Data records

(* ===== verification/Dlist.v ===== *)
(** * Intrusive circular doubly-linked lists

    Every list of ADB is built the same way: a node holds its own [next] and
    [prev] pointers, and a static sentinel node closes the ring.  The local and
    closing lists of sockets (sockets.c), the pending and master lists of
    transports and the disconnect callbacks of a transport (transport.c), the
    listeners (adb.c), the pending file-descriptor events (fdevent.c) and the
    JDWP processes (jdwp_service.c) are all such rings.

    The definitions perform the pointer writes of the code on a heap of nodes,
    an access to an address that holds no node being undefined behaviour.  The
    theorems relate them to plain lists of addresses, so that the other files
    may keep such a list as the state of a ring. *)

From S2P Require Import Prelude.

Abbreviation addr := nat (only parsing).

Record node := Node { nd_next : addr; nd_prev : addr }.
Abbreviation heap := (gmap addr node).

(** The null pointer. *)
Definition NULL : addr := 0%nat.

(** ** Pointer accesses *)

Definition rd_next (h : heap) (a : addr) : res addr := access (nd_next <$> h !! a).
Definition rd_prev (h : heap) (a : addr) : res addr := access (nd_prev <$> h !! a).
Definition wr_next (h : heap) (a v : addr) : res heap :=
  let* n := access (h !! a) in Ok (<[a := Node v (nd_prev n)]> h).
Definition wr_prev (h : heap) (a v : addr) : res heap :=
  let* n := access (h !! a) in Ok (<[a := Node (nd_next n) v]> h).

(** ** Insertions before the sentinel [list] *)

Definition insert_local_socket (h : heap) (s list : addr) : res heap :=
  let* h := wr_next h s list in
  let* nx := rd_next h s in
  let* pv := rd_prev h nx in
  let* h := wr_prev h s pv in
  let* pv := rd_prev h s in
  let* h := wr_next h pv s in
  let* nx := rd_next h s in
  wr_prev h nx s.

* [What the task asks]: Please transcribe exactly the lines above from the line that has "Abbreviation heap := (gmap addr node)." up to and including the line that has "let* h := wr_next h s list in"; no other line belongs in the answer.

* [Output for this exercise]:
Abbreviation heap := (gmap addr node).

(** The null pointer. *)
Definition NULL : addr := 0%nat.

(** ** Pointer accesses *)

Definition rd_next (h : heap) (a : addr) : res addr := access (nd_next <$> h !! a).
Definition rd_prev (h : heap) (a : addr) : res addr := access (nd_prev <$> h !! a).
Definition wr_next (h : heap) (a v : addr) : res heap :=
  let* n := access (h !! a) in Ok (<[a := Node v (nd_prev n)]> h).
Definition wr_prev (h : heap) (a v : addr) : res heap :=
  let* n := access (h !! a) in Ok (<[a := Node (nd_next n) v]> h).

(** ** Insertions before the sentinel [list] *)

Definition insert_local_socket (h : heap) (s list : addr) : res heap :=
  let* h := wr_next h s list in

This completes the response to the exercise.